The purpose of these plans is to try to ensure that the child’s care runs smoothly and in accordance with theirs and their family’s wishes. This may, for example, ensure the care happens in a place that they choose, or prevent inappropriate admissions to hospitals.

On 17 March, the Department of Health and Social Care (DHSC) published Universal Principles for Advance Care Planning for people in England who need palliative and end of life care. DHSC states that the principles should be applicable to everybody, but that the detail that sits behind each of the high-level principles may need to be adjusted to meet the different needs of people, due to their age, condition or circumstance.

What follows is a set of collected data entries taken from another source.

Lemma formatTemplate_no_placeholder (data : gmap string string) (s : string) :
  has_placeholder s = false -> formatTemplate s data = s.
Proof.
  induction s as [|c t IH]; [reflexivity |].
  cbn [has_placeholder].
  destruct (match_placeholder (String c t)) eqn:E; [discriminate |].
  intros H. rewrite formatTemplate_copy by done. by rewrite IH.
Qed.

Lemma span_word_extend (s w r q : string) (c : ascii) :
  JS.is_word c = false ->
  span_word s = (w, r) ->
  span_word (s +:+ String c q) = (w, r +:+ String c q).
Proof.
  intros Hc. revert w r. induction s as [|a s IH]; intros w r; simpl.
  - intros [= <- <-]. by rewrite Hc.
  - destruct (JS.is_word a).
    + destruct (span_word s) as [w' r'] eqn:E. intros [= <- <-].
      by rewrite (IH w' r').
    + by intros [= <- <-].
Qed.

Lemma span_word_name (name q : string) (c : ascii) :
  JS.is_word c = false -> all_word name = true ->
  span_word (name +:+ String c q) = (name, String c q).
Proof.
  intros Hc. induction name as [|a name IH]; simpl.
  - intros _. by rewrite Hc.
  - intros [Ha Hn]%andb_true_iff. by rewrite Ha, IH.
Qed.

(** A failed attempt stays failed when an opening brace is appended. *)
Lemma match_placeholder_extend (a : ascii) (t q : string) :
  match_placeholder (String a t) = None ->
  match_placeholder (String a t +:+ String "{" q) = None.
Proof.
  simpl. destruct (Ascii.eqb a "{"); [| done].
  destruct (span_word t) as [w r] eqn:E.
  rewrite (span_word_extend t w r q "{" eq_refl E).
  destruct w as [|k ks]; [done |].
  destruct r as [|c' r]; [done |]. simpl.
  by destruct (Ascii.eqb c' "}").
Qed.

Lemma match_placeholder_here (name post : string) :
  is_name name = true ->
  match_placeholder ("{" +:+ name +:+ "}" +:+ post) = Some (name, post).
Proof.
  intros [Ht Hw]%andb_true_iff. simpl.
  rewrite (span_word_name name post "}" eq_refl Hw).
  by destruct name.
Qed.
Lemma C3_reregistration_witness :
  let m := register_msg "A" 201 "/tmp" in
  let r := _process_message all_up m 5 two_terminals in
  let b' := state_of r in
  events_of r = [write 5 (Registered "A") true] /\
  result_of r = Ok tt /\
  PyDict.get "A" (terminals b')
    = Some {| socket := 5; pid := JInt 201; cwd := JStr "/tmp" |} /\
  (forall n', n' <> "A" ->
              PyDict.get n' (terminals b')
              = PyDict.get n' (terminals two_terminals)) /\
  (is_registered (Some "A") two_terminals = true ->
   PyDict.keys (terminals b') = PyDict.keys (terminals two_terminals)) /\
  NoDup (PyDict.keys (terminals b')) /\
  count_occ string_dec (PyDict.keys (terminals b')) "A" = 1 /\
  (forall env' m' c',
      m_type m' = Some "send" -> m_target m' = Some "A" ->
      events_of (_process_message env' m' c' b')
      = [write 5 (Message (m_content m')) (write_ok env' 5 b')]).
Proof.
  apply (C3_reregistration all_up (register_msg "A" 201 "/tmp") 5
           two_terminals "A").
  - apply reachable_run, reach_init.
  - reflexivity.
  - reflexivity.
  - discriminate.
Defined.

(** An [execute] with a callback to a registered target always leaves its
    entry in the callback table, whether or not the write went through. *)
Lemma execute_sets_callback env m c b t cb :
  m_type m = Some "execute" -> m_target m = Some t ->
  m_callback m = Some cb -> cb <> "" ->
  is_registered (Some t) b = true ->
  completion_callbacks (state_of (_process_message env m c b))
  = PyDict.set (callback_key (Some t) (m_command m)) cb
      (completion_callbacks b).
Proof.
  intros Hty Ht Hcb Hne Hreg.
  destruct (registered_get t b Hreg) as [e He].
  rewrite (execute_registered env m c b t e Hty Ht He).
  rewrite Hcb, (truthy_Some cb Hne). simpl py_str.
  now destruct (write_ok env (socket e) b).
Qed.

Together for Short Lives would like all children and young people who need palliative care and their families to be offered an opportunity to make an advance care plan (ACP). We believe that a set of additional universal ACP principles for children and young people could help to bring about more equitable access to these important conversations and plans. We are keen to work further with NHS officials to develop such principles.

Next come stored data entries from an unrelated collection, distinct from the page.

(** * EXCELCIVIL: the lexical search pipeline of the BTP pricing catalogue

    A shallow embedding of the Python sources
    - [text_processor.py]     (normalisation, tokenisation),
    - [corrector.py]          (per-token spelling correction),
    - [dictionary_manager.py] (synonym dictionary and its reverse index),
    - [search_engine.py]      (the tiered matcher D1 / D2 / D3),
    - [recup/backend.py]      (catalogue tree, hierarchical scope, global search),
    followed by the properties of the specification, each stated on these
    definitions.

    Conventions.
    - A Python [str] is a list of Unicode code points ([pystr]); a Python
      [int] is a [Z]; [len] is a [nat].
    - A Python [set] of strings is a [gset pystr]; a [dict] whose iteration
      order is never observed is a [gmap]; a [dict] that is iterated is an
      insertion-ordered association list ([odict]).
    - The order in which Python enumerates a [set] is unspecified: every
      [list(some_set)] of the source goes through a parameter [order], the
      enumeration, which the statements leave arbitrary. *)

From Stdlib Require Import NArith ZArith QArith Lqa List Ascii String Lia.
From stdpp Require Import base option list gmap sets strings sorting.

Open Scope N_scope.

(** ** Python strings *)

Abbreviation pystr := (list N).

(** An ASCII literal as a Python string. *)
Definition u (s : string) : pystr :=
  map N_of_ascii (list_ascii_of_string s).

Palliative care for children is different from adult palliative care in several ways:

  • The number of children dying is small, compared with the number of adults.
  • Many of the individual conditions are extremely rare with diagnoses specific to childhood or young adulthood.
  • Many of the illnesses are familial. There may be more than one affected child in the family.
  • Parents bear a heavy responsibility for personal and nursing care and siblings are especially vulnerable.
  • A characteristic of childhood is continuing physiological, emotional and cognitive development. Children’s palliative care providers need to understand and be responsive to the impact of a child’s physiological development on handling of medications as well as each child’s changing levels of communication and ability to comprehend their illness, treatments and prognosis.
  • Provision of play for all children is essential and education is a legal entitlement.

Professionals need specific skills to be able hold the potentially challenging conversations involved in developing an ACP for a child or young person.

For these reasons, we are continuing to work with NHS England and NHS Improvement to develop a set of principles which can underpin ACPs for children and young people. We recognise that the tools used to develop ACPs vary across regions and care settings in England; we are working with the Children and Young People’s ACP Collaborative to further develop a tool for professionals. We are also working with partners to develop core competencies for children’s palliative care professionals, including in advance care planning.

You can read more about ACPs for children and young people in our Care Planning in Advance factsheet which is available to download here.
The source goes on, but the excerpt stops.